Cendrillon avait décidé d’écouter sa bonne fée. Passer sa vie à courir après l’amour idéal
n’était que chimères!
« Le prince charmant n’existe pas. Seul l’homme existe; c’est nous qui le voulons
prince! »
Astique, astique,
astique…
« Et puis, de quoi
a-t-il l’air le prince, lorsqu’il tombe de
cheval, le cul dans la vase, incapable de se relever, car son armure
rouillée, trop lourde, reste coincée dans les joints?»

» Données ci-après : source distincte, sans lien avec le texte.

(** * EasyMCP: capability registration and request dispatch

    A shallow embedding of [src/lib/EasyMCP.ts] and
    [src/lib/decorators/Tool.ts].

    JavaScript objects that the code mutates in place ([this], the managers,
    the SDK server) are threaded explicitly: every method of [BaseMCP] is a
    computation in a small state-and-exception monad over a [Machine] that
    holds the instance, the process (stderr, exit status) and a ghost trace
    of the observable steps.  A thrown JavaScript exception is the [Throw]
    outcome; the mutations made before the throw are kept, as in JavaScript.

    [async] methods are run to completion in program order: none of the
    awaited calls of [serve] interleaves with another writer of the
    registries.  The one call that the code does not await, the
    constructor's [this.serve()], is split where [serve] first gives control
    back: [EasyMCP.constructor] ends there, and [EasyMCP.new] follows the
    pending promise until it has settled.  Calls on [this] are dispatched on
    the instance: an own property of the subclass prototype shadows the
    method of [BaseMCP] of that name. *)

From Stdlib Require Import String Ascii List Bool ZArith Lia DecimalString.
Import ListNotations.
Open Scope string_scope.

Set Implicit Arguments.

(** ** JavaScript values, exceptions and outcomes *)

(** The error classes the code distinguishes with [instanceof], and the ones
    of the specification's taxonomy. [ErrorC] is the built-in [Error]. *)
Inductive ErrorClass : Type :=
| ErrorC
| TypeErrorC
| ResourceErrorC
| ResourceNotFoundErrorC
| DuplicateResourceErrorC
| ToolNotFoundErrorC
| PromptNotFoundErrorC
| MissingArgumentErrorC
| ToolExecutionErrorC
| PromptExecutionErrorC.

Definition ErrorClass_eqb (a b : ErrorClass) : bool :=
  match a, b with
  | ErrorC, ErrorC | TypeErrorC, TypeErrorC
  | ResourceErrorC, ResourceErrorC
  | ResourceNotFoundErrorC, ResourceNotFoundErrorC
  | DuplicateResourceErrorC, DuplicateResourceErrorC
  | ToolNotFoundErrorC, ToolNotFoundErrorC
  | PromptNotFoundErrorC, PromptNotFoundErrorC
  | MissingArgumentErrorC, MissingArgumentErrorC
  | ToolExecutionErrorC, ToolExecutionErrorC
  | PromptExecutionErrorC, PromptExecutionErrorC => true
  | _, _ => false
  end.

(** A thrown value: [e.constructor] and [e.message]. *)
Record JsError : Type := mkError {
  err_class : ErrorClass;
  err_message : string
}.

(** [e instanceof ResourceNotFoundError] *)
Definition instanceof (e : JsError) (c : ErrorClass) : bool :=
  ErrorClass_eqb (err_class e) c.

Inductive Result (A : Type) : Type :=
| Ok (a : A)
| Throw (e : JsError).
Arguments Ok {A} a.
Arguments Throw {A} e.

Inductive JsValue : Type :=
| JUndefined
| JNull
| JBool (b : bool)
| JNum (z : Z)
| JStr (s : string).

(** A plain JavaScript object used as a dictionary of arguments. *)
Definition Args : Type := list (string * JsValue).

Definition hasKey (k : string) (a : Args) : bool :=
  existsb (fun kv => String.eqb (fst kv) k) a.

(** ** The SDK's protocol types *)

(** [LoggingLevel] of [@modelcontextprotocol/sdk/types.js]. *)
Inductive LoggingLevel : Type :=
| debug | info | notice | warning | error | critical | alert | emergency.

Record LoggingCapability : Type := { levels : list LoggingLevel }.

(** [ServerCapabilities]: an absent key is [None], the empty object [{}]
    that the code assigns is [Some tt]. *)
Record ServerCapabilities : Type := {
  cap_resources : option unit;
  cap_logging : option LoggingCapability;
  cap_tools : option unit;
  cap_prompts : option unit;
  cap_roots : option unit
}.

(** The request schemas [registerCoreHandlers] binds. *)
Inductive RequestSchema : Type :=
| ListResourcesRequestSchema
| ListResourceTemplatesRequestSchema
| ReadResourceRequestSchema
| ListToolsRequestSchema
| CallToolRequestSchema
| ListPromptsRequestSchema
| GetPromptRequestSchema
| ListRootsRequestSchema.

Definition RequestSchema_eqb (a b : RequestSchema) : bool :=
  match a, b with
  | ListResourcesRequestSchema, ListResourcesRequestSchema
  | ListResourceTemplatesRequestSchema, ListResourceTemplatesRequestSchema
  | ReadResourceRequestSchema, ReadResourceRequestSchema
  | ListToolsRequestSchema, ListToolsRequestSchema
  | CallToolRequestSchema, CallToolRequestSchema
  | ListPromptsRequestSchema, ListPromptsRequestSchema
  | GetPromptRequestSchema, GetPromptRequestSchema
  | ListRootsRequestSchema, ListRootsRequestSchema => true
  | _, _ => false
  end.

Lemma RequestSchema_eqb_eq (a b : RequestSchema) :
  RequestSchema_eqb a b = true <-> a = b.
Proof. destruct a, b; simpl; split; congruence. Qed.

Record Root : Type := {
  root_uri : string;
  root_name : option string
}.

Record ResourceContents : Type := {
  rc_uri : string;
  rc_mimeType : option string;
  rc_text : string
}.

Record ReadResourceResult : Type := { contents : list ResourceContents }.

Record TextContent : Type := {
  tc_type : string;
  tc_text : string
}.

Record CallToolResult : Type := { content : list TextContent }.

Record PromptMessage : Type := {
  pm_role : string;
  pm_content : TextContent
}.

Record GetPromptResult : Type := { messages : list PromptMessage }.

(** [request.params._meta] of a call-tool request. *)
Record CallToolMeta : Type := { progressToken : option string }.

(** The SDK's [Server], as far as this code drives it: what it was
    constructed with, the schemas that have a handler, whether [connect]
    completed, and the logging notifications sent so far. *)
Record Server : Type := {
  srv_name : string;
  srv_version : string;
  srv_capabilities : ServerCapabilities;
  srv_handlers : list RequestSchema;
  srv_connected : bool;
  srv_logs : list (LoggingLevel * string)
}.

Definition hasHandler (s : RequestSchema) (srv : Server) : bool :=
  existsb (RequestSchema_eqb s) (srv_handlers srv).

(** [server.setRequestHandler(schema, handler)]: the handlers are closures
    over [this], so recording the schema determines the handler. *)
Definition setRequestHandler (s : RequestSchema) (srv : Server) : Server :=
  {| srv_name := srv_name srv;
     srv_version := srv_version srv;
     srv_capabilities := srv_capabilities srv;
     srv_handlers := srv_handlers srv ++ [s];
     srv_connected := srv_connected srv;
     srv_logs := srv_logs srv |}.

Definition markConnected (srv : Server) : Server :=
  {| srv_name := srv_name srv;
     srv_version := srv_version srv;
     srv_capabilities := srv_capabilities srv;
     srv_handlers := srv_handlers srv;
     srv_connected := true;
     srv_logs := srv_logs srv |}.

(** The server once a logging notification has gone out. *)
Definition logged (l : LoggingLevel) (msg : string) (srv : Server) : Server :=
  {| srv_name := srv_name srv;
     srv_version := srv_version srv;
     srv_capabilities := srv_capabilities srv;
     srv_handlers := srv_handlers srv;
     srv_connected := srv_connected srv;
     srv_logs := srv_logs srv ++ [(l, msg)] |}.

(** [server.sendLoggingMessage({ level, message })]: the outcome of the
    promise it returns. On a server that is not connected nothing is sent
    and the promise is rejected with "Not connected". *)
Definition sendLoggingMessage (l : LoggingLevel) (msg : string) (srv : Server)
  : Result Server :=
  if srv_connected srv then Ok (logged l msg srv)
  else Throw (mkError ErrorC "Not connected").

(** ** Collaborators that are imported but not part of these two files *)

Inductive DuplicatePolicy : Type := Replace | Reject.

(** [LOG_LEVELS] and [LogFormatter.format] of [./LogFormatter], the text
    coercion applied to a handler's return value, and the policy of the name
    keyed registries on a duplicate name, which the specification leaves
    open.  Everything below holds for every choice of them. *)
Class Collaborators : Type := {
  LOG_LEVELS : list LoggingLevel;
  format : LoggingLevel -> string -> string;
  coerceText : JsValue -> string;
  duplicatePolicy : DuplicatePolicy
}.

(** ** Configuration records of [../types] *)

Record ResourceConfig : Type := {
  res_uri : string;
  res_name : string;
  res_description : option string;
  res_mimeType : option string;
  res_fn : unit -> Result string
}.

Record ResourceTemplateConfig : Type := {
  tpl_uriTemplate : string;
  tpl_name : string;
  tpl_description : option string;
  tpl_mimeType : option string;
  tpl_fn : list (string * string) -> Result string
}.

Record ResourceInfo : Type := {
  ri_uri : string;
  ri_name : string;
  ri_description : option string;
  ri_mimeType : option string
}.

Record InputSpec : Type := {
  input_name : string;
  input_type : string;
  input_description : string;
  input_required : bool
}.

Record ToolInfo : Type := {
  ti_name : string;
  ti_description : string;
  ti_inputs : list InputSpec
}.

(** ** ResourceManager *)

Module ResourceManager.

Record t : Type := {
  resources : list ResourceConfig;
  templates : list ResourceTemplateConfig
}.

Definition create : t := {| resources := []; templates := [] |}.

Definition hasResource (uri : string) (rm : t) : bool :=
  existsb (fun r => String.eqb (res_uri r) uri) (resources rm).

(** Modelled from the spec: [ResourceManager.addResource] is not among the
    source files; section 4.1: fails with DuplicateResourceError if the
    uri is already present. *)
Definition addResource (c : ResourceConfig) (rm : t) : Result t :=
  if hasResource (res_uri c) rm
  then Throw (mkError DuplicateResourceErrorC (res_uri c))
  else Ok {| resources := resources rm ++ [c]; templates := templates rm |}.
Lemma return_verified_promotes_oldest_witness :
  let s1 := (verify_transaction_code (library_with 0 PendingReturn TReturn) 7 "AB12CD"
               (at_day 15)).1 in
  borrowings s1 =
    [mkBorrowing 7 0 Returned None (at_day 10) (Some (at_day 15)) 0 25 false] ∧
  books s1 = [mkBook "Dune" 1 1] ∧
  reservations s1 !! 1%nat =
    Some (mkReservation 9 0 RPending (at_day 3) (Some (at_day 18)) true).
Proof.
  intros s1.
  destruct (return_verified_promotes_oldest (library_with 0 PendingReturn TReturn) 7
              "AB12CD" (at_day 15) 0 (sample_code TReturn)
              (sample_borrowing PendingReturn) (sample_book 0))
    as (_ & Hb & Hbk & Hres);
    [split; reflexivity | reflexivity | reflexivity | reflexivity | reflexivity
    | reflexivity | ].
  fold s1 in Hb, Hbk, Hres. clearbody s1.
  rewrite Hb, Hbk. split; [reflexivity|]. split; [reflexivity|].
  assert (Hnext : next_reservation (library_with 0 PendingReturn TReturn)
                    (b_book_id (sample_borrowing PendingReturn))
                  = Some (1%nat, mkReservation 9 0 RPending (at_day 3) None false))
    by (vm_compute; reflexivity).
  rewrite Hnext in Hres. destruct Hres as (_ & _ & _ & _ & Hres & _).
  rewrite Hres. reflexivity.
Defined.
Lemma borrow_decrements_on_verification_witness :
  let s1 := (borrow always_allowed no_fine one_copy_library 7 0 (at_day 1) "AB12CD").1 in
  let s2 := (verify_transaction_code s1 7 "AB12CD" (at_day 1)).1 in
  (books s1 = [mkBook "Dune" 1 1] ∧ status <$> borrowings s1 = [Pending]) ∧
  (books s2 = [mkBook "Dune" 1 0] ∧ status <$> borrowings s2 = [Borrowed]).
Proof.
  intros s1 s2.
  destruct (borrow_decrements_on_verification always_allowed no_fine one_copy_library
              7 0 (at_day 1) "AB12CD" (sample_book 1))
    as ((_ & Hbs & Hbk & _) & Hverify & _);
    [reflexivity | reflexivity | reflexivity | reflexivity | ].
  fold s1 in Hbs, Hbk. split.
  - rewrite Hbs, Hbk. split; reflexivity.
  - pose proof (Hverify s1 7%nat "AB12CD" (at_day 1) 0%nat
                  (mkVerification 7 0 TBorrow "AB12CD" (at_day 1)
                     (at_day 1 + 24 * usec_per_hour) false None)
                  (mkBorrowing 7 0 Pending None (at_day 1 + 14 * usec_per_day) None 0 0
                     false)
                  (sample_book 1)
                  (conj eq_refl eq_refl) eq_refl eq_refl eq_refl eq_refl eq_refl eq_refl
                  eq_refl) as Hv.
    cbv zeta in Hv. destruct Hv as (_ & Hbk2 & Hbs2).
    fold s2 in Hbk2, Hbs2. rewrite Hbk2, Hbs2. split; reflexivity.
Defined.

Lemma exhausted_book_consumes_code_witness :
  let s1 := (verify_transaction_code (library_with 0 Pending TBorrow) 7 "AB12CD"
               (at_day 15)).1 in
  (verify_transaction_code (library_with 0 Pending TBorrow) 7 "AB12CD" (at_day 15)).2
    = Flashed FlashNoLongerAvailable ∧
  books s1 = [mkBook "Dune" 1 0] ∧
  borrowings s1 = [sample_borrowing Pending] ∧
  verify_transaction_code s1 7 "AB12CD" (at_day 15) = (s1, Flashed FlashAlreadyVerified).
Proof.
  intros s1.
  destruct (exhausted_book_consumes_code (library_with 0 Pending TBorrow) 7 "AB12CD"
              (at_day 15) (at_day 15) 0 (sample_code TBorrow) (sample_borrowing Pending)
              (sample_book 0))
    as (Hr & _ & Hbk & Hbs & _ & _ & _ & Hagain);
    [split; reflexivity | reflexivity | reflexivity | reflexivity | reflexivity
    | reflexivity | reflexivity | simpl; lia | ].
  fold s1 in Hbk, Hbs, Hagain. rewrite Hbk, Hbs. split_and!; done.
Defined.
(** * A shallow embedding of the shift scheduler ([main.py])

    The development follows [optimize_schedule] pass by pass: the expansion
    of shift templates into dated shift instances, the constraint passes
    over the employee/shift decision variables, the call to the CP-SAT
    solver (an external library, modelled by its contract: a status and,
    when the status is OPTIMAL or FEASIBLE, a valuation that satisfies the
    compiled model), and the projection of the valuation into a
    [ScheduleResult].

    Conventions.
    - Python [int] is [Z].  Python [float] is IEEE-754 binary64, given by
      the pure specification [SpecFloat] of the standard library
      ([prec = 53], [emax = 1024]).
    - Exceptions are explicit: a computation of type [Py A] either returns a
      value or raises [ValueError], [ZeroDivisionError], [OverflowError] or
      [TypeError].
    - The fields of a [datetime] are a proleptic-Gregorian day ordinal
      together with the microsecond of the day.  The two dates of the period
      also carry their [tzinfo], as a UTC offset or none: the guard of the
      expansion loop compares a day that has the [tzinfo] of the start date
      with the end date.  The dates of the shift instances are the start
      date plus whole days, so they share its [tzinfo] and are held as
      fields.  The last day of [datetime], 9999-12-31, is modelled where a
      day is added.
    - Strings are byte strings; [int(str)] is modelled on ASCII input.
    - The shift identifier [f"shift-{n}"] is represented by its counter [n].
    - [print] statements have no counterpart. *)

From Stdlib Require Import ZArith List String Ascii Bool Lia.
From Stdlib Require Import SpecFloat.
Import ListNotations.

Local Open Scope Z_scope.

(** ** Exceptions *)

Inductive exn : Type :=
| ValueError
| ZeroDivisionError
| OverflowError
| TypeError.

Inductive Py (A : Type) : Type :=
| Return (a : A)
| Raise (e : exn).

Arguments Return {A} a.
Arguments Raise {A} e.

Definition bind {A B : Type} (m : Py A) (k : A -> Py B) : Py B :=
  match m with
  | Return a => k a
  | Raise e => Raise e
  end.

Notation "x <- m ;; k" := (bind m (fun x => k))
  (at level 61, m at next level, right associativity).

(** The constraint passes append to one model; a pass over a list of items
    contributes the concatenation of what each item contributes. *)
Fixpoint concatM {A B : Type} (f : A -> Py (list B)) (l : list A) : Py (list B) :=
  match l with
  | [] => Return []
  | x :: l' => ys <- f x ;; zs <- concatM f l' ;; Return (ys ++ zs)
  end.

(** ** Python numbers *)

Module PyNum.

Definition prec : Z := 53.
Definition emax : Z := 1024.

Definition float : Type := spec_float.

(** Correctly rounded (half to even) conversion of an integer. *)
Definition float_of_Z (z : Z) : float := binary_normalize prec emax z 0 false.

(** [float(n)]: "int too large to convert to float" beyond the range. *)
Definition float_of_int (z : Z) : Py float :=
  match float_of_Z z with
  | S754_infinity _ => Raise OverflowError
  | f => Return f
  end.

(** An integer as an exact, not yet rounded, binary number. *)
Definition exact (z : Z) : float :=
  match z with
  | Z0 => S754_zero false
  | Zpos p => S754_finite false p 0
  | Zneg p => S754_finite true p 0
  end.

(** [a / b] on two ints: the correctly rounded quotient of the exact
    operands. *)
Definition int_truediv (a b : Z) : Py float :=
  if b =? 0 then Raise ZeroDivisionError
  else if a =? 0 then Return (S754_zero (b <? 0))
  else match SFdiv prec emax (exact a) (exact b) with
       | S754_infinity _ => Raise OverflowError
       | q => Return q
       end.

Definition is_zero (f : float) : bool :=
  match f with
  | S754_zero _ => true
  | _ => false
  end.

(** [x / y] on two floats. *)
Definition float_truediv (x y : float) : Py float :=
  if is_zero y then Raise ZeroDivisionError else Return (SFdiv prec emax x y).

Definition float_mul (x y : float) : float := SFmul prec emax x y.
Definition float_add (x y : float) : float := SFadd prec emax x y.

(** Mixed comparison of a float with an int is exact in Python: the float
    is not compared after rounding the int. *)
Definition float_compare_int (f : float) (n : Z) : option comparison :=
  match f with
  | S754_nan => None
  | S754_infinity s => Some (if s then Lt else Gt)
  | S754_zero _ => Some (0 ?= n)
  | S754_finite s m e =>
      let v := if s then Zneg m else Zpos m in
      Some (if 0 <=? e then (v * 2 ^ e ?= n) else (v ?= n * 2 ^ (- e)))
  end.

Definition float_lt_int (f : float) (n : Z) : bool :=
  match float_compare_int f n with
  | Some Lt => true
  | _ => false
  end.

Definition float_gt_int (f : float) (n : Z) : bool :=
  match float_compare_int f n with
  | Some Gt => true
  | _ => false
  end.

Definition float_gt (x y : float) : bool := SFltb y x.

(** [int(x)]: truncation toward zero. *)
Definition int_of_float (f : float) : Py Z :=
  match f with
  | S754_nan => Raise ValueError
  | S754_infinity _ => Raise OverflowError
  | S754_zero _ => Return 0
  | S754_finite s m e =>
      let a := if 0 <=? e then Zpos m * 2 ^ e else Zpos m / 2 ^ (- e) in
      Return (if s then - a else a)
  end.

(** A value that is an [int] or a [float] at run time. *)
Inductive number : Type :=
| PyInt (z : Z)
| PyFloat (f : float).

Definition to_float (x : number) : Py float :=
  match x with
  | PyInt z => float_of_int z
  | PyFloat f => Return f
  end.

Definition add (x y : number) : Py number :=
  match x, y with
  | PyInt a, PyInt b => Return (PyInt (a + b))
  | _, _ => a <- to_float x ;; b <- to_float y ;; Return (PyFloat (float_add a b))
  end.

Definition truediv_int (x : number) (n : Z) : Py float :=
  match x with
  | PyInt a => int_truediv a n
  | PyFloat f => g <- float_of_int n ;; float_truediv f g
  end.

Definition float_mul_int (f : float) (n : Z) : Py float :=
  g <- float_of_int n ;; Return (float_mul f g).

(** Some literals. *)
Definition f0_5 : float := S754_finite false 4503599627370496 (-53).
Definition f8 : float := float_of_Z 8.

End PyNum.

(** ** Strings: [str.split(':')] and [int(str)] *)

Module PyStr.

Local Open Scope nat_scope.

Definition is_space (c : ascii) : bool :=
  let n := nat_of_ascii c in
  ((9 <=? n) && (n <=? 13)) || ((28 <=? n) && (n <=? 32)).

Definition digit_value (c : ascii) : option Z :=
  let n := nat_of_ascii c in
  if (48 <=? n) && (n <=? 57) then Some (Z.of_nat (n - 48)) else None.

Fixpoint lstrip (l : list ascii) : list ascii :=
  match l with
  | c :: l' => if is_space c then lstrip l' else l
  | [] => []
  end.

Definition strip (l : list ascii) : list ascii := rev (lstrip (rev (lstrip l))).

(** Decimal digits, with single underscores allowed between two digits. *)
Fixpoint parse_digits (acc : Z) (after_digit : bool) (l : list ascii) : option Z :=
  match l with
  | [] => if after_digit then Some acc else None
  | c :: l' =>
      match digit_value c with
      | Some d => parse_digits (acc * 10 + d)%Z true l'
      | None =>
          if Ascii.eqb c "_"%char && after_digit
          then parse_digits acc false l'
          else None
      end
  end.

Definition int_of_chars (l : list ascii) : option Z :=
  match strip l with
  | "+"%char :: r => parse_digits 0%Z false r
  | "-"%char :: r => option_map Z.opp (parse_digits 0%Z false r)
  | r => parse_digits 0%Z false r
  end.

(** [s.split(sep)] for a one-character separator; [cur] is the field being
    read, most recent character first. *)
Fixpoint split_at (sep : ascii) (cur : list ascii) (l : list ascii) : list (list ascii) :=
  match l with
  | [] => [rev cur]
  | c :: l' =>
      if Ascii.eqb c sep then rev cur :: split_at sep [] l'
      else split_at sep (c :: cur) l'
  end.

Definition split (sep : ascii) (s : string) : list (list ascii) :=
  split_at sep [] (list_ascii_of_string s).

End PyStr.

(** [parse_time]: "HH:MM" to minutes since midnight.  The unpacking into
    two names raises [ValueError] unless there are exactly two fields, and
    so does [int] on a field that is not a decimal integer. *)
Definition parse_time (time_str : string) : Py Z :=
  match PyStr.split ":"%char time_str with
  | [h; m] =>
      match PyStr.int_of_chars h, PyStr.int_of_chars m with
      | Some hours, Some minutes => Return (hours * 60 + minutes)
      | _, _ => Raise ValueError
      end
  | _ => Raise ValueError
  end.

(** Night shift: starts at or after 22:00, or ends at or before 06:00. *)
Definition is_night_shift (start_time end_time : string) : Py bool :=
  start_minutes <- parse_time start_time ;;
  end_minutes <- parse_time end_time ;;
  let night_start := 22 * 60 in
  let night_end := 6 * 60 in
  Return ((night_start <=? start_minutes) || (end_minutes <=? night_end)).

(** ** Dates *)

Module DateTime.

Record t : Type := make {
  toordinal : Z;          (* day number, 0001-01-01 is day 1 *)
  microsecond_of_day : Z  (* time of day *)
}.

Definition us_per_day : Z := 86400000000.

Definition valid (d : t) : Prop := 0 <= microsecond_of_day d < us_per_day.

Definition timestamp (d : t) : Z := toordinal d * us_per_day + microsecond_of_day d.

(** [d + timedelta(days=k)] *)
Definition add_days (d : t) (k : Z) : t :=
  make (toordinal d + k) (microsecond_of_day d).

(** [a == b] *)
Definition eqb (a b : t) : bool :=
  (toordinal a =? toordinal b) && (microsecond_of_day a =? microsecond_of_day b).

(** [d.date()], as the day number. *)
Definition date (d : t) : Z := toordinal d.

(** [d.weekday()]: Monday is 0, Sunday is 6. *)
Definition weekday (d : t) : Z := (toordinal d + 6) mod 7.

(** [(a - b).days]: a [timedelta] keeps its seconds and microseconds
    non-negative, so the day count is the floor. *)
Definition days_between (a b : t) : Z := (timestamp a - timestamp b) / us_per_day.

Definition days_before_year (year : Z) : Z :=
  let y := year - 1 in y * 365 + y / 4 - y / 100 + y / 400.

Definition is_leap (year : Z) : bool :=
  (year mod 4 =? 0) && (negb (year mod 100 =? 0) || (year mod 400 =? 0)).

Definition days_before_month (year month : Z) : Z :=
  nth (Z.to_nat month) [0; 0; 31; 59; 90; 120; 151; 181; 212; 243; 273; 304; 334] 0
  + (if (2 <? month) && is_leap year then 1 else 0).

Non. Dans cette histoire-ci, Cendrillon n’ira pas au bal. Et ça finira bien quand même. Un jour ou l’autre, chaque torchon finit par trouver sa guenille.
Peut-être bien qu’elle se
mariera et aura des enfants; si les
ovaires fonctionnent encore. N’oublions pas que notre héroïne prend de l’âge.
Sinon, elle pourra toujours adopter. La petite famille vivra dans un beau château,
un bungalow, un condo, un chalet, ou un H.L.M, peu importe. Ils ne seront
peut-être pas très riches, mais on dit que l’argent ne fait pas le
bonheur.
Seront-ils heureux jusqu’à la fin des temps? Ça, de nos jours,
c’est dur à prévoir.
Pour le moment, elle a choisi d’éviter d’être malheureuse,
d’installer un stérilet sur son cœur pour empêcher la conception de faux
bonheurs, de vivre simplement sa vie, de
continuer son ménage avec l’aide de sa
bonne fée, et surtout, ne pas imiter ses deux têtes chercheuses de sœurs qui
vont encore rentrer, pleurnichardes, grincheuses, le moral dans les talons
hauts, pestant contre la race masculine au complet.
Cendrillon, elle, sera
raisonnable en attendant l’homme qui n’aura pas besoin d’être couronné.